Medscan with CUDA 12.4 (PyTorch GPU support)
Project description
MedScan – End‑to‑End Medical Imaging Training Pipeline
MedScan is a self‑contained Python package that lets you pre‑process and augment data, train deep‑learning models, evaluate with plots/metrics, and save / reload checkpoints – all from one intuitive API or a single command‑line call.
Table of Contents
- Key Features
- Repository Layout
- Installation
- Quick‑Start Notebook
- Command‑Line Usage
- Prediction CLI
- API Overview
- Training Pipeline Walk‑Through
- Saving, Loading & Plot Outputs
- Troubleshooting
- License
Key Features
-
One‑line data split with
Data.split()(stratified, group‑aware, or plain). -
Config‑driven augmentation, balancing, masking & context‐feature handling via
PreprocessConfig. -
Flexible training:
- Multi‑head model (shared backbone, one head per target) or
- Single‑head‑per‑label models (optionally across multiple backbones).
-
Torch AMP support (mixed precision) & automatic GPU/CPU selection.
-
Automatic early stopping per head or per model.
-
Rich evaluation with confusion matrices, loss & LR curves, AUC/Accuracy/F1.
-
Full CLI runner (
train.py) – reproduce your notebook runs head‑less. -
Saved plots are dropped into a
plots/folder automatically when using the CLI.
Repository Layout
medscan/ # Package root
├── __init__.py # Exposes Data, PreprocessConfig, TrainConfig, Pipeline
├── config.py # @dataclass configs used throughout
├── data.py # Data.split utility (train/val/test)
├── pipeline.py # Core training/inference/evaluation pipeline
└── transform.py # Augmentation & class‑balancing logic
examples/ # Example notebooks + sample CSV
└── merged_dataframe.csv
train.py # CLI interface wrapping the Pipeline
README.md # (this file)
Installation
Prerequisites: Python ≥ 3.9
| Target | Command |
|---|---|
| CPU (default) | pip install medscan |
| cu116 build | pip install medscan-cu116 |
| cu117 build | pip install medscan-cu117 |
| cu118 build | pip install medscan-cu118 |
| cu121 build | pip install medscan-cu121 |
| cu124 build | pip install medscan-cu124 |
Pick exactly one line that matches your CUDA toolkit (or none for CPU).
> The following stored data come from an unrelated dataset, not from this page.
(* ===== verification/Seccomp.v ===== *)
(** The system-call filters of the sandbox: [alrios_sandbox_apply_seccomp]
    (src/libraries/sandbox/seccomp_filter.c) and [alrios_devmode_jail_apply_seccomp]
    (src/libraries/sandbox/devmode_jail.c), as the arrays of instructions they are, with the
    semantics of the filter language on the data of a system call.

    The language is classic BPF as far as the filters use it; the numbers are those of
    x86-64. The filters are little-endian in the arguments, as both supported targets are. *)

From S2P Require Import Prelude.

(** ** The language *)

Definition BPF_LD : Z := 0.

Definition BPF_ALU : Z := 4.

Definition BPF_JMP : Z := 5.

Definition BPF_RET : Z := 6.

Definition BPF_W : Z := 0.

Definition BPF_ABS : Z := 32.

Definition BPF_K : Z := 0.

Definition BPF_JA : Z := 0.

Definition BPF_JEQ : Z := 16.

Definition BPF_JGE : Z := 48.

Definition BPF_AND : Z := 80.

Declare Scope bpf_scope.
Notation "a .| b" := (Z.lor a b) (at level 40, left associativity) : bpf_scope.
#[local] Open Scope bpf_scope.

Record sock_filter := mk_filter {
  code : Z;
  jt : nat;
  jf : nat;
  k : Z;
}.

Definition BPF_STMT (code k : Z) : sock_filter := mk_filter code 0 0 k.

Definition BPF_JUMP (code k : Z) (jt jf : nat) : sock_filter := mk_filter code jt jf k.

(** What a filter is given of a system call. *)
Record seccomp_data := mk_data {
  nr : Z;
  arch : Z;
  instruction_pointer : Z;
  args : list Z;
}.

Definition offset_nr : Z := 0.

Definition offset_arch : Z := 4.

Definition offset_args (i : Z) : Z := 16 + 8 * i.

(** The low and the high half of a 64-bit number. *)
Definition low (v : Z) : Z := v mod 2 ^ 32.

Definition high (v : Z) : Z := v / 2 ^ 32 mod 2 ^ 32.

(** The aligned word at an offset of the 64 octets. *)
Definition load (d : seccomp_data) (off : Z) : option Z :=
  if off =? 0 then Some (nr d)
  else if off =? 4 then Some (arch d)
  else if off =? 8 then Some (low (instruction_pointer d))
  else if off =? 12 then Some (high (instruction_pointer d))
  else if (16 <=? off) && (off <? 64) && (off mod 4 =? 0) then
    let arg := nth (Z.to_nat ((off - 16) / 8)) (args d) 0 in
    Some (if off mod 8 =? 0 then low arg else high arg)
  else None.

(** A run from the instruction at the head of [prog], with the accumulator. *)
Fixpoint run (fuel : nat) (d : seccomp_data) (prog : list sock_filter) (A : Z) : option Z :=
  match fuel, prog with
  | S fuel, i :: rest =>
      if code i =? BPF_LD .| BPF_W .| BPF_ABS then
        match load d (k i) with Some w => run fuel d rest w | None => None end
      else if code i =? BPF_JMP .| BPF_K .| BPF_JEQ then run fuel d (drop (if A =? k i then jt i else jf i) rest) A
      else if code i =? BPF_JMP .| BPF_K .| BPF_JGE then run fuel d (drop (if A >=? k i then jt i else jf i) rest) A
      else if code i =? BPF_JMP .| BPF_JA then run fuel d (drop (Z.to_nat (k i)) rest) A
      else if code i =? BPF_ALU .| BPF_K .| BPF_AND then run fuel d rest (Z.land A (k i))
      else if code i =? BPF_RET .| BPF_K then Some (k i)
      else None
  | _, _ => None
  end.

Definition verdict (prog : list sock_filter) (d : seccomp_data) : option Z := run (length prog) d prog 0.

(** ** The filters *)

Definition AUDIT_ARCH_X86_64 : Z := 3221225534.

Definition X32_SYSCALL_BIT : Z := 1073741824.

Definition SECCOMP_RET_KILL_PROCESS : Z := 2147483648.

Definition SECCOMP_RET_ERRNO : Z := 327680.

Definition SECCOMP_RET_ALLOW : Z := 2147418112.

Definition SECCOMP_RET_DATA : Z := 65535.

Definition EPERM : Z := 1.

Definition EACCES : Z := 13.

Definition SOCK_RAW : Z := 3.

Definition SYS_read : Z := 0.

Definition SYS_write : Z := 1.

Definition SYS_close : Z := 3.

Definition SYS_mmap : Z := 9.

Definition SYS_mprotect : Z := 10.

Definition SYS_munmap : Z := 11.

Definition SYS_brk : Z := 12.

Definition SYS_rt_sigaction : Z := 13.

Definition SYS_rt_sigprocmask : Z := 14.

Definition SYS_nanosleep : Z := 35.

Definition SYS_getpid : Z := 39.

Definition SYS_socket : Z := 41.

Definition SYS_connect : Z := 42.

Definition SYS_bind : Z := 49.

Definition SYS_exit : Z := 60.

Definition SYS_uname : Z := 63.

Definition SYS_ptrace : Z := 101.

Definition SYS_getuid : Z := 102.

Definition SYS_getgid : Z := 104.

Definition SYS_sigaltstack : Z := 131.

Definition SYS_chroot : Z := 161.

Definition SYS_mount : Z := 165.

Definition SYS_umount2 : Z := 166.

Definition SYS_reboot : Z := 169.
No extra wheels needed — each tag bundles the correct Torch + torchvision wheels.
| Environment | Requirements file |
|---|---|
| CPU (default) | pip install -r requirements_cpu.txt |
| cu116 | pip install -r requirements_cu116.txt |
| cu117 | pip install -r requirements_cu117.txt |
| cu118 | pip install -r requirements_cu118.txt |
| cu121 | pip install -r requirements_cu121.txt |
| cu124 | pip install -r requirements_cu124.txt |
Tip – if you already have PyTorch installed, make sure the wheel versions match the list above.
Quick‑Start Notebook
Open examples/medscan_quickstart.ipynb and follow the annotated steps — the only manual preparation is to create a single DataFrame that already contains img_path plus all target columns. Everything afterwards (split, augment, train, evaluate) is automated by the pipeline.
import pandas as pd
from medscan import Pipeline, Data, PreprocessConfig, TrainConfig
# 1️⃣ Prepare your own merged DataFrame -> df_merged (img_path + labels)
# 2️⃣ Split, configure, train, evaluate — see the notebook for details
# ... see the full notebook in /examples for detailed comments
The notebook in examples shows how to build a toy df_merged, configure preprocessing/training, train for one epoch, evaluate, and save the best model.
Command‑Line Usage
train.py wraps every step so you can train from the shell – no notebook needed.
Minimal run
python train.py \
--data_path "path/to/merged_dataframe.csv"
This uses all defaults: CPU, 70 / 15 / 15 train‑val‑test split, no augmentation, single
resnet34backbone, multi‑head mode, 10 epochs, and saves plots to./plots/.
Full run (every flag)
python train.py \
--data_path "path/to/merged_dataframe.csv" \
--filter_column "Neuro_Imaging=1" \
--filter_column "Hemisphere=0" \
# (repeat --filter_column to apply multiple conditions)
--targets "Neuro_Imaging,Motion_Artefact,Skull_Visibility,Projection,Contrast_fluid,DSA,Hemisphere,ICA_Top_visible,MCA_visible" \
--train_frac 0.7 \
--val_frac 0.15 \
--seed 123 \
--augment \
--augment_factor 2 \
--balance_on \
--augmented_image_path augmented_images \
--elastic_alpha 34.0 \
--elastic_sigma 4.0 \
--contrast_min 0.4 \
--contrast_max 0.9 \
--input_size 224 \
--batch_size 32 \
--epochs 10 \
--early_stopping_patience 3 \
--learning_rate 0.001 \
--optimizer AdamW \
--dropout \
--dropout_rate 0.5 \
--mixed_precision \
--save_best_model \
--checkpoint_dir checkpoints \
--metric val_loss \
--metric_mode min \
--confidence_score \
--pretrained_models "resnet34,resnet50" \
--train_per_label \
--force_cpu \
--save_model_path best_model.pt \
--plots "confusion_matrix,loss_vs_epoch,lr_vs_epoch" \
--metrics "AUC,accuracy,F1"
All arguments are documented via python train.py -h.
Plots are saved to
./plots/plot_*.png(auto‑created).Augmented images are saved under the folder you specify in
--augmented_image_path(default:augmented_images/).
Prediction CLI
predict.py lets you run inference on a folder of images using a saved pipeline directory or checkpoint.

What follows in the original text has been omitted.